The poster for Strange Magic credits the mind of George Lucas as the man responsible, as if that’s even a good thing anymore. I know we have him to thank for Star Wars, Indiana Jones and even Willow but the best thing Lucas has done in the last decade is hand over those franchises to Disney. 

That said, Lucas is the least of Strange Magic’s problems. At the moment film animation is, arguably, at an all time high in terms of quality and this year alone we’ve had Inside Out, Song of The Sea and The Tale of the Princess Kaguya – all of which cast a large shadow over Strange Magic. 

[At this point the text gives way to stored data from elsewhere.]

(* ===== verification/Redis.v ===== *)
(** The Redis server and its Go client, as the queue uses them: a typeclass of
    client operations over an unknown state ([Redis]), the documented behaviour
    the queue relies on ([RedisOk], stated on an observable keyspace), and an
    in-memory implementation with a fault script that satisfies it, on which
    the concrete examples run. *)
From S2P Require Import Prelude GoInt JsonText.

(** A command argument: the client sends an integer in decimal. *)
Inductive rarg := RStr (s : string) | RInt (z : Z).
Definition arg_text (a : rarg) : string :=
  match a with RStr s => s | RInt z => fmt_d z end.

Inductive rcmd :=
  | HSet (key : string) (fields : list (string * rarg))
  | LPush (key : string) (v : string)
  | Expire (key : string) (ttl : Z).

(** What a Redis database holds: hashes, lists and the time to live of keys. *)
Record keyspace := {
  hashes : gmap string (gmap string string);
  lists : gmap string (list string);
  ttls : gmap string Z
}.

Definition hash_at (ks : keyspace) (key : string) : gmap string string :=
  default ∅ (hashes ks !! key).
Definition list_at (ks : keyspace) (key : string) : list string :=
  default [] (lists ks !! key).

Definition set_fields (m : gmap string string) (fields : list (string * rarg)) : gmap string string :=
  foldl (fun m fa => <[fa.1 := arg_text fa.2]> m) m fields.

Definition set_list (ks : keyspace) (key : string) (l : list string) : keyspace :=
  {| hashes := hashes ks; lists := <[key := l]> (lists ks); ttls := ttls ks |}.

Lemma list_at_set ks key l : list_at (set_list ks key l) key = l.
Proof. unfold list_at. cbn. by rewrite lookup_insert_eq. Qed.

Definition apply_cmd (ks : keyspace) (c : rcmd) : keyspace :=
  match c with
  | HSet key fields =>
      {| hashes := <[key := set_fields (hash_at ks key) fields]> (hashes ks);
         lists := lists ks; ttls := ttls ks |}
  | LPush key v => set_list ks key (v :: list_at ks key)
  | Expire key ttl =>
      if decide (is_Some (hashes ks !! key)) then
        {| hashes := hashes ks; lists := lists ks; ttls := <[key := ttl]> (ttls ks) |}
      else ks
  end.

Definition apply_cmds : keyspace -> list rcmd -> keyspace := foldl apply_cmd.

(** The client operations the queue calls. *)
Class Redis (R : Type) := {
  redis_tx : R -> list rcmd -> R * option error;       (* TxPipeline ... Exec *)
  redis_do : R -> rcmd -> R * option error;            (* one command *)
  redis_hgetall : R -> string -> R * result (gmap string string);
  redis_brpop : R -> string -> Z -> R * result (list string)
}.

(** Documented behaviour: a transaction applies all of its commands or none,
    and a call that reports an error may still have reached the server;
    reading changes nothing; BRPOP removes the tail of the list and returns
    the key and the element, or times out with [redis.Nil] on an empty list. *)
Class RedisOk (R : Type) `{Redis R} := {
  view : R -> keyspace;
  tx_ok r cmds r' : redis_tx r cmds = (r', None) -> view r' = apply_cmds (view r) cmds;
  tx_err r cmds r' e : redis_tx r cmds = (r', Some e) ->
    view r' = view r \/ view r' = apply_cmds (view r) cmds;
  do_ok r c r' : redis_do r c = (r', None) -> view r' = apply_cmd (view r) c;
  do_err r c r' e : redis_do r c = (r', Some e) ->
    view r' = view r \/ view r' = apply_cmd (view r) c;
  hgetall_ok r k r' m : redis_hgetall r k = (r', Ok m) ->
    view r' = view r /\ m = hash_at (view r) k;
  hgetall_err r k r' e : redis_hgetall r k = (r', Err e) -> view r' = view r;
  brpop_ok r k t r' l : redis_brpop r k t = (r', Ok l) ->
    exists rest v, list_at (view r) k = rest ++ [v] /\ l = [k; v] /\
    view r' = set_list (view r) k rest;
  brpop_err r k t r' e : redis_brpop r k t = (r', Err e) ->
    view r' = view r \/
    (e <> ESentinel RedisNil /\ exists rest v, list_at (view r) k = rest ++ [v] /\
     view r' = set_list (view r) k rest);
  brpop_nil r k t r' : redis_brpop r k t = (r', Err (ESentinel RedisNil)) ->
    list_at (view r) k = []
}.

(** * An in-memory Redis with scripted faults *)

(** A fault makes one call fail with an error, before or after the server
    applied it. *)
Record fault := { f_err : error; f_applied : bool }.
Record mem := { ks : keyspace; script : list (option fault) }.

Definition empty_ks : keyspace := {| hashes := ∅; lists := ∅; ttls := ∅ |}.
Definition mem0 : mem := {| ks := empty_ks; script := [] |}.

Definition next_fault (m : mem) : option fault := default None (head (script m)).

Definition mem_write (m : mem) (ks' : keyspace) : mem * option error :=
  match next_fault m with
  | None => ({| ks := ks'; script := tail (script m) |}, None)
  | Some f => ({| ks := if f_applied f then ks' else ks m; script := tail (script m) |},
               Some (f_err f))
  end.

Definition rest_last (l : list string) : option (list string * string) :=
  match rev l with
  | [] => None
  | v :: r => Some (rev r, v)
  end.

#[export] Instance mem_redis : Redis mem := {
  redis_tx m cmds := mem_write m (apply_cmds (ks m) cmds);
  redis_do m c := mem_write m (apply_cmd (ks m) c);
  redis_hgetall m k :=
    ({| ks := ks m; script := tail (script m) |},
     match next_fault m with
     | None => Ok (hash_at (ks m) k)
     | Some f => Err (f_err f)
     end);
  redis_brpop m k _ :=
    match rest_last (list_at (ks m) k) with
    | None => ({| ks := ks m; script := tail (script m) |},
               match next_fault m with
               | None => Err (ESentinel RedisNil)
               | Some f => Err (f_err f)
               end)
    | Some (rest, v) =>
        match next_fault m with
        | None => ({| ks := set_list (ks m) k rest; script := tail (script m) |}, Ok [k; v])
        | Some f =>
            if decide (f_err f = ESentinel RedisNil)
            then ({| ks := set_list (ks m) k rest; script := tail (script m) |}, Ok [k; v])
            else ({| ks := if f_applied f then set_list (ks m) k rest else ks m;
                     script := tail (script m) |}, Err (f_err f))
        end
    end
}.

Lemma rest_last_spec l :
  match rest_last l with None => l = [] | Some (rest, v) => l = rest ++ [v] end.
Proof.
  unfold rest_last. destruct (rev l) as [|v r] eqn:E; apply (f_equal (@rev _)) in E;
    rewrite rev_involutive in E; done.
Qed.

Lemma mem_write_ok m ks' m' : mem_write m ks' = (m', None) -> ks m' = ks'.
Proof. unfold mem_write. destruct (next_fault m); [done|]. by intros [= <-]. Qed.

Lemma mem_write_err m ks' m' e :
  mem_write m ks' = (m', Some e) -> ks m' = ks m \/ ks m' = ks'.
Proof.
  unfold mem_write. destruct (next_fault m) as [f|]; [|done]. intros [= <- <-].
  cbn. destruct (f_applied f); auto.
Qed.

#[export] Instance mem_redis_ok : RedisOk mem.
Proof.
  refine {| view := ks |}; cbn.
  - intros r cmds r'. apply mem_write_ok.
  - intros r cmds r' e. apply mem_write_err.
  - intros r c r'. apply mem_write_ok.
  - intros r c r' e. apply mem_write_err.
  - intros r k r' m. destruct (next_fault r); intros [= <- <-]; done.
  - intros r k r' e. destruct (next_fault r); intros [= <- _]; done.
  - intros r k _ r' l. pose proof (rest_last_spec (list_at (ks r) k)) as Hl.
    destruct (rest_last _) as [[rest v]|]; destruct (next_fault r) as [f|]; try done;
      try case_decide; intros [= <- <-]; eauto.
  - intros r k _ r' e. pose proof (rest_last_spec (list_at (ks r) k)) as Hl.
    destruct (rest_last _) as [[rest v]|]; destruct (next_fault r) as [f|]; try done;
      try case_decide; intros [= <- <-]; cbn; try destruct (f_applied f); eauto 8.
  - intros r k _ r'. pose proof (rest_last_spec (list_at (ks r) k)) as Hl.
    destruct (rest_last _) as [[rest v]|]; destruct (next_fault r) as [f|]; try done;
      try case_decide; by intros [= <- ?].
Defined.
(* ===== verification/Queue.v ===== *)
(** queue/redis.go: the job queue.  Each operation as the sequence of Redis
    commands the code issues; [Load] parses a job hash; the abstract job store
    ([store]) the operations implement and the refinement between the two. *)
From S2P Require Import Prelude GoInt Utf8 JsonText Json Codec Agent Jobs Redis.

Definition queueKey : string := "dredd:queue".
Definition jobKey (id : string) : string := "dredd:job:" +:+ id.
Definition popTimeout : Z := 500 * Millisecond.

(** [type Queue struct]: the client is the state the operations thread. *)
Record Queue := { resultTTL : Z }.
Definition New (ttl : Z) : Queue := {| resultTTL := ttl |}.

(** The field map [Enqueue] writes. *)
Definition job_hash (j : Job.t) : list (string * rarg) := [
  ("id", RStr (Job.ID j));
  ("language", RStr (Job.Language j));
  ("source", RStr (Job.Source j));
  ("stdins", RStr (of_bytes (marshal (Job.Stdins j))));
  ("time_limit_ms", RInt (Job.TimeLimitMs j));
  ("memory_limit_mb", RInt (Job.MemoryLimitMb j));
  ("status", RStr StatusQueued)
].

(** [m[key]] of a Go map: the empty string when the key is absent. *)
Definition field_of (m : gmap string string) (key : string) : string := default "" (m !! key).

(** [if s := m[key]; s != "" { ... }] around a parse that may fail. *)
Definition parse_opt {A} (zero : A) (parse : bytes -> result A) (pre id : string) (s : string) : result A :=
  if String.eqb s "" then Ok zero
  else wrap_err ("decode " +:+ pre +:+ " for " +:+ id +:+ ": ") (parse (to_bytes s)).

(** The part of [Load] after HGETALL, on a non-empty hash. *)
Definition decode_job (id : string) (m : gmap string string) : result Job.t :=
  stdins ← parse_opt None unmarshal "stdins" id (field_of m "stdins");
  results ← parse_opt None unmarshal "results" id (field_of m "results");
  tl ← parse_opt 0 atoi "time_limit_ms" id (field_of m "time_limit_ms");
  ml ← parse_opt 0 atoi "memory_limit_mb" id (field_of m "memory_limit_mb");
  Ok {| Job.ID := field_of m "id";
        Job.Language := field_of m "language";
        Job.Source := field_of m "source";
        Job.Stdins := stdins;
        Job.TimeLimitMs := tl;
        Job.MemoryLimitMb := ml;
        Job.Status := field_of m "status";
        Job.Error := field_of m "error";
        Job.CompileError := field_of m "compile_error";
        Job.Results := results |}.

The film itself tells the story of two magical kingdoms, one light and one dark – very original George – full of fairies, goblins, elves and a cute little imp that’s desperately trying to be Scrat from Ice Age. Chaos ensues when a love potion brings the two kingdoms close to war and a whole lot of nonsense happens. 

Honestly, to go too much into this film’s ‘plot’ is giving me a headache just think about it, so here’s what you need to know. Strange Magic feels like it might have been a different film entirely in a world without Frozen, but has undergone so many changes since that it feels old and tired.

The similarities between the two are stark with two sisters as the central characters – one is tough and hard, whilst the other is naive and desperate to fall in love – who learn what love truly is through their adventure. The problem is that for all the DNA the two share, Strange Magic is nowhere near as successful in getting the emotional message across in the same way Frozen did.

Not only that, Strange Magic doesn’t even come close to replicating Frozen’s original music and instead has a jukebox soundtrack of some classic songs that are frankly butchered here to ear shattering affect.

One slight glimmer of hope within the film is how the idea of good and evil – pretty and ugly – is subverted, but even that’s been done before and done better. In the end not even that is enough to save Strange Magic from being nothing more than a painfully long and grating experience. 

In this current golden age of animated film, Strange Magic is simply not good enough.